Under this line are the records; write out word for word the part that begins at the line containing "(** [itertools.product] over" and ends at the line containing "Fixpoint print_rows (J", and no more.
START Excerpted records
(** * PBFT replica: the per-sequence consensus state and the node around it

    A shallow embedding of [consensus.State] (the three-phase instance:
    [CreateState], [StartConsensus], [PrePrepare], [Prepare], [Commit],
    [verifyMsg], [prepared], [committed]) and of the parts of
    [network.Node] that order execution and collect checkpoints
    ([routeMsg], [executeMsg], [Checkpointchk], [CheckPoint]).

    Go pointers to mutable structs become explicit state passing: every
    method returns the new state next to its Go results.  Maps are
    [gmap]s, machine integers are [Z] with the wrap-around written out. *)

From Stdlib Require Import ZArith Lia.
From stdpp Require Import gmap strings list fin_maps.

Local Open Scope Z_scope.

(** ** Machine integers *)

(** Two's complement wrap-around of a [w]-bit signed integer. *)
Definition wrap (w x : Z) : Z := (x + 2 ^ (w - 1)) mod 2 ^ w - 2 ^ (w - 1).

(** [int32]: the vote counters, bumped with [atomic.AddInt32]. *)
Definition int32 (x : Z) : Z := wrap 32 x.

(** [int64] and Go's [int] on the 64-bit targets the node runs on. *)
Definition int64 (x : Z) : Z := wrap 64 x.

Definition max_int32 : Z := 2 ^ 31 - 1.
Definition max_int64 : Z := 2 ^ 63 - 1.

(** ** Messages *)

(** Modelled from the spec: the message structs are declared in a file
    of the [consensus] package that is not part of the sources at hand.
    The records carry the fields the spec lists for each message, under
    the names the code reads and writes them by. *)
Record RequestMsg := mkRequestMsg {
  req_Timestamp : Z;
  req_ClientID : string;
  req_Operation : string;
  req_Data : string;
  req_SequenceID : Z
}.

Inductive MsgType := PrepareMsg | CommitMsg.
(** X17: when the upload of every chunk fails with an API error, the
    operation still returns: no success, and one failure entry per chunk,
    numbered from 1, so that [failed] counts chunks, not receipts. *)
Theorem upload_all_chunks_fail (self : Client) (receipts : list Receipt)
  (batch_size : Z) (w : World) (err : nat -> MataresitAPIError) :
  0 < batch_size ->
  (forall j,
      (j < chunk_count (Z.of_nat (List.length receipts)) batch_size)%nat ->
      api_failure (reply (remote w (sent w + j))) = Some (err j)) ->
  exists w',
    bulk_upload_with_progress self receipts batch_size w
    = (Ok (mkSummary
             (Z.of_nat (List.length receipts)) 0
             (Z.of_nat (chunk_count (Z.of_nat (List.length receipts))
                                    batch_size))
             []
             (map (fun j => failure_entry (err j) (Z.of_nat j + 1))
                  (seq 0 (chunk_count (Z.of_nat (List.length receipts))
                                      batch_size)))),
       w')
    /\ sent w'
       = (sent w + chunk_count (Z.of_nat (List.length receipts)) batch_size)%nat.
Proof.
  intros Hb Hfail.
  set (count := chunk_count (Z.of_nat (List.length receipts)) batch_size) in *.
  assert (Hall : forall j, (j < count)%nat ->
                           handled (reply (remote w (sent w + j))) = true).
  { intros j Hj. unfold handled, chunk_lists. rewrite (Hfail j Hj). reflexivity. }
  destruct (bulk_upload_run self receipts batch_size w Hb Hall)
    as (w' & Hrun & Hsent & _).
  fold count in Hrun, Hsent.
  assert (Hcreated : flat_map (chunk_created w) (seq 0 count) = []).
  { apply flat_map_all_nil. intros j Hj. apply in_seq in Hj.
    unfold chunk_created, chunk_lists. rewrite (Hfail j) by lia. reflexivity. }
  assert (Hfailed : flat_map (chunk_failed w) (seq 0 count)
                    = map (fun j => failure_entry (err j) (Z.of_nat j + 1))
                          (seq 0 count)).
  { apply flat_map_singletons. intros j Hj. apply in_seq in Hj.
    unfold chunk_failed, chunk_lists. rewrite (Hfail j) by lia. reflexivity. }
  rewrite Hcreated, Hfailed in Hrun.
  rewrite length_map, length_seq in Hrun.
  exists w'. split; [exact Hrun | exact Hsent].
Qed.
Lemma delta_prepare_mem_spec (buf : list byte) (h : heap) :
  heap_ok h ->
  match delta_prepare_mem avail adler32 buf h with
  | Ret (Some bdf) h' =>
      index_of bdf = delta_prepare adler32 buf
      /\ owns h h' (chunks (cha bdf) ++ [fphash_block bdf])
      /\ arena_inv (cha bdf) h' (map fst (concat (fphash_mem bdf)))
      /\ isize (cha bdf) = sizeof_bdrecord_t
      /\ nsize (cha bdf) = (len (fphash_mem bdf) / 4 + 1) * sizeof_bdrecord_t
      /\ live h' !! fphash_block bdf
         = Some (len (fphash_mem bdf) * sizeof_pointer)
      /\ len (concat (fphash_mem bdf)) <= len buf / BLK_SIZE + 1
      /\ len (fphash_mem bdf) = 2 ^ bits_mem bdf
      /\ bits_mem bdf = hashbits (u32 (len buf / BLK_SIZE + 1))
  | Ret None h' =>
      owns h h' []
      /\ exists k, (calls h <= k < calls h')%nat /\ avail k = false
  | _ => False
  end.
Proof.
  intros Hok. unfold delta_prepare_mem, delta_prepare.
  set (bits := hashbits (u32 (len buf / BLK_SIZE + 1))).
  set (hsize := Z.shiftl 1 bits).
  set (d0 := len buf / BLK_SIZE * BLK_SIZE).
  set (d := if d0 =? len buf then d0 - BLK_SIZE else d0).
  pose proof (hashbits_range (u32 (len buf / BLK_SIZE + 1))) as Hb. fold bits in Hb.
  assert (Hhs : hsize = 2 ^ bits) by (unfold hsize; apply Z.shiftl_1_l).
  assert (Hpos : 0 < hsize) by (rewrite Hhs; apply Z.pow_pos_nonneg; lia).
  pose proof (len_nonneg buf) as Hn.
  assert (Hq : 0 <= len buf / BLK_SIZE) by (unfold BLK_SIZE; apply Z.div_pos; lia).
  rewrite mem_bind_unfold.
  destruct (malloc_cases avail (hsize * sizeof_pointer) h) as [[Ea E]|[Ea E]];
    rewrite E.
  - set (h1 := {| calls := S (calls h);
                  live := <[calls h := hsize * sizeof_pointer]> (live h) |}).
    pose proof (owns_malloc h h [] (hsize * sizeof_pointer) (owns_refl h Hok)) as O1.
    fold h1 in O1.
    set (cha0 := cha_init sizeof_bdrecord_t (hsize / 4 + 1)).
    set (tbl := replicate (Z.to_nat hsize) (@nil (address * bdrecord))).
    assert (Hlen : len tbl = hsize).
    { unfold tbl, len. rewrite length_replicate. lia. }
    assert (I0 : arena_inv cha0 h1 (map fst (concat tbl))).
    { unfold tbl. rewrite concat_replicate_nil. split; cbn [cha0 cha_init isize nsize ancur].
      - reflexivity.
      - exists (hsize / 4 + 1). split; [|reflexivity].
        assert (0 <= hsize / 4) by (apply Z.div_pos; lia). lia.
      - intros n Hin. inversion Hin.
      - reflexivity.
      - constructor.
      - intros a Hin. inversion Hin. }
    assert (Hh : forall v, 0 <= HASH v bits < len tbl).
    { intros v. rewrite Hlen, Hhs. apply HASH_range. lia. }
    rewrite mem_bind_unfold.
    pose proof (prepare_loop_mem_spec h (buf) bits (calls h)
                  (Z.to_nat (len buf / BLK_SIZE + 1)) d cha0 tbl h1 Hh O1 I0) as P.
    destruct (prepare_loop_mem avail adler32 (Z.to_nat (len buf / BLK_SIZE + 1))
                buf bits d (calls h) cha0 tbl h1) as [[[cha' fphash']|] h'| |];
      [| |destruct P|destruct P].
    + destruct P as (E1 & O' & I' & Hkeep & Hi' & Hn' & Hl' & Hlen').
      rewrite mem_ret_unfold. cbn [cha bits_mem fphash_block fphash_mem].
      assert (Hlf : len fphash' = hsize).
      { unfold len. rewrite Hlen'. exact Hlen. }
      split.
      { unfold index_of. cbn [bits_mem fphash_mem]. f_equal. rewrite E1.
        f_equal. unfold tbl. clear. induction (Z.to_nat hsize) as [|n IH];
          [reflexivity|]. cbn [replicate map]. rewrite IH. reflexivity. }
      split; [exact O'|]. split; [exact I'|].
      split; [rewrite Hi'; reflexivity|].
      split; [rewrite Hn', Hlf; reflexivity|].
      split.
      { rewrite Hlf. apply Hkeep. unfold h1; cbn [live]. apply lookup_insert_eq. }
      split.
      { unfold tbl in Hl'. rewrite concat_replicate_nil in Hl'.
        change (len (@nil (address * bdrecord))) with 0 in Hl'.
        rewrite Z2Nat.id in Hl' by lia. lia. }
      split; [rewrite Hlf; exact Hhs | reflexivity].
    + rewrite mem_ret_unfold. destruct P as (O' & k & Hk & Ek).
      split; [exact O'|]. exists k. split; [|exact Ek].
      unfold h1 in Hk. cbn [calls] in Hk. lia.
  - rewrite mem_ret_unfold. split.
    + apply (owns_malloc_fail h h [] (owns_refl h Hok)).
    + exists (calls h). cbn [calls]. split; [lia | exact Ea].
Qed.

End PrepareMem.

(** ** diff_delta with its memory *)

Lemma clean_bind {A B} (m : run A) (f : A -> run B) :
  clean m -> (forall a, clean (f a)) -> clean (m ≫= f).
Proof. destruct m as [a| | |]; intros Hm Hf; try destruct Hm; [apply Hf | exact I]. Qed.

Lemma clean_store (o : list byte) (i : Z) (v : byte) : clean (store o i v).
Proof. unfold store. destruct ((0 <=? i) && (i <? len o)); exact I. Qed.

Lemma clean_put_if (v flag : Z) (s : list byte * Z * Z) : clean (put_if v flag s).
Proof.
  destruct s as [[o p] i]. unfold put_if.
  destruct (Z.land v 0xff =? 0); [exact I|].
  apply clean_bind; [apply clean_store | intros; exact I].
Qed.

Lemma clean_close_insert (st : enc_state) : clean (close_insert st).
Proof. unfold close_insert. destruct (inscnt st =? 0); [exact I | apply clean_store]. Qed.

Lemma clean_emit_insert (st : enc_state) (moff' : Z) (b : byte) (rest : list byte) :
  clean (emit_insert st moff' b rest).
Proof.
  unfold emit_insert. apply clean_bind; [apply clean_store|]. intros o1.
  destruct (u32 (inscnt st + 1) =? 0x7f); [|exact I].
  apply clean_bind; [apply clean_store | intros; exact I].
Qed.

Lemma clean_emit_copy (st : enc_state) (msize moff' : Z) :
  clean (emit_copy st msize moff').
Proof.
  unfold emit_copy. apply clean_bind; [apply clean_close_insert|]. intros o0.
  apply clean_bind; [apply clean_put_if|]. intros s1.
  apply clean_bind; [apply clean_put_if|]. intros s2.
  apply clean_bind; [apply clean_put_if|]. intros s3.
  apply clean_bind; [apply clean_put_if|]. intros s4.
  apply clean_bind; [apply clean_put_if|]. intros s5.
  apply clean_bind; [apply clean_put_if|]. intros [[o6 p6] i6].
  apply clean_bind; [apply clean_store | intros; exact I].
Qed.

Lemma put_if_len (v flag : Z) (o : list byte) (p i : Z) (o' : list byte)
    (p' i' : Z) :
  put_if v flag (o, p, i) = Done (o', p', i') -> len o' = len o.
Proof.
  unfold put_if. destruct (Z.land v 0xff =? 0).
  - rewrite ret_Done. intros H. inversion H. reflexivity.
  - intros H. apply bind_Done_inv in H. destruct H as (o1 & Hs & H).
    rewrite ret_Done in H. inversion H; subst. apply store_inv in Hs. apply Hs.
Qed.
END Excerpted records
START Excerpted records
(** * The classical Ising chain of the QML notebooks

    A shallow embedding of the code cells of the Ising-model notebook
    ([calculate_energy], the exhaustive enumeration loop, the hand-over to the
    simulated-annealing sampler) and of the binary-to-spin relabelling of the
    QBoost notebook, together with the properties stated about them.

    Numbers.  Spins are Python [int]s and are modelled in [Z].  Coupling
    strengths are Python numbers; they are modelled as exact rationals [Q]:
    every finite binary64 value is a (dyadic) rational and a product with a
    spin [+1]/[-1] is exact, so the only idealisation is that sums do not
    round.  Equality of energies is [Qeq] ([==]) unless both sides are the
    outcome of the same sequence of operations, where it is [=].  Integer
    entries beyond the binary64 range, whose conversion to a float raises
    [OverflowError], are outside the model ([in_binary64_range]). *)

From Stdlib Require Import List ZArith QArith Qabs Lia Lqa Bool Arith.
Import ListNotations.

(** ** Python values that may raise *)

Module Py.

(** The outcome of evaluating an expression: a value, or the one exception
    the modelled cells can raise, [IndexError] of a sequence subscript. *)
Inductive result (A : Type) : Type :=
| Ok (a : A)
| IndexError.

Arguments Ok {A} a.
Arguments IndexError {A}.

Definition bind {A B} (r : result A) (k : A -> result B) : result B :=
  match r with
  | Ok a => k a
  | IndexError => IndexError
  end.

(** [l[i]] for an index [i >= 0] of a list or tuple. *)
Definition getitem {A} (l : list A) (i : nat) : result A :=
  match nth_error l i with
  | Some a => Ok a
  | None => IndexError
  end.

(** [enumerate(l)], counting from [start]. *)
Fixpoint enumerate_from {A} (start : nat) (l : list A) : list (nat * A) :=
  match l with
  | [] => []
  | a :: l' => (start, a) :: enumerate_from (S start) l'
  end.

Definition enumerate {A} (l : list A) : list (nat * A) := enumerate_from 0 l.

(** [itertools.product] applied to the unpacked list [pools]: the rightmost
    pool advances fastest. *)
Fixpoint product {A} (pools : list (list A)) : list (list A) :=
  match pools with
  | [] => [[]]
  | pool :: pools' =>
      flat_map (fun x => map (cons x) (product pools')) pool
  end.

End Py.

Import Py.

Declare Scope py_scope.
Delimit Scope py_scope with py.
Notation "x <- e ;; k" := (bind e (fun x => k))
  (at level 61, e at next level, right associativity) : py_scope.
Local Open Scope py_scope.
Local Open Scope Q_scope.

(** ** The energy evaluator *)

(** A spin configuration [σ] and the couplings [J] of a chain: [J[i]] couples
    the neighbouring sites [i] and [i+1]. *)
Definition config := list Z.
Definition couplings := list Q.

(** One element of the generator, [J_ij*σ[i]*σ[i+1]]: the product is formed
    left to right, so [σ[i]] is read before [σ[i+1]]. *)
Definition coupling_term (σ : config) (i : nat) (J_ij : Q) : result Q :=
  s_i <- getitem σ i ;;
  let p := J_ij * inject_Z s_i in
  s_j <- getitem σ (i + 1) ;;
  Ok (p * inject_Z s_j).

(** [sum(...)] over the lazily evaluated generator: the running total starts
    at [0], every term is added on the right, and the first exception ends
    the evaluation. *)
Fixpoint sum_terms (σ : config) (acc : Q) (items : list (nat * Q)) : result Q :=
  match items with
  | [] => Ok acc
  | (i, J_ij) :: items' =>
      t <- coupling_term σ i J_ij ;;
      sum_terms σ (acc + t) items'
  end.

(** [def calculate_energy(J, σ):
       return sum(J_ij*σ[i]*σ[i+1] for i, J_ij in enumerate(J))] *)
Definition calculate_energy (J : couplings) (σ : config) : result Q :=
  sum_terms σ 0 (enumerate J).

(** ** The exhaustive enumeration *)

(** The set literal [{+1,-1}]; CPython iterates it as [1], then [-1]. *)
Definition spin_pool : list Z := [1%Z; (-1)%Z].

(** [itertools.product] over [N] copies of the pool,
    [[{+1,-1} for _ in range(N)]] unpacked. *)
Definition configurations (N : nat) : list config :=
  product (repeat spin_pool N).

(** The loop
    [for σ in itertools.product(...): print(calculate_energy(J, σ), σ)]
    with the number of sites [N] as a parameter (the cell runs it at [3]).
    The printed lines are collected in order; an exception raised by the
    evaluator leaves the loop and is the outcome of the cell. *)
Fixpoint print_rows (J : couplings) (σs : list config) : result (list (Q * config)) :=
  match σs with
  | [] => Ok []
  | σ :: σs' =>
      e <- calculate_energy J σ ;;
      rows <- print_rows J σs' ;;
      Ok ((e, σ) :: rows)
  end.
END Excerpted records
#### Task solution:
(** [itertools.product] over [N] copies of the pool,
    [[{+1,-1} for _ in range(N)]] unpacked. *)
Definition configurations (N : nat) : list config :=
  product (repeat spin_pool N).

(** The loop
    [for σ in itertools.product(...): print(calculate_energy(J, σ), σ)]
    with the number of sites [N] as a parameter (the cell runs it at [3]).
    The printed lines are collected in order; an exception raised by the
    evaluator leaves the loop and is the outcome of the cell. *)
Fixpoint print_rows (J : couplings) (σs : list config) : result (list (Q * config)) :=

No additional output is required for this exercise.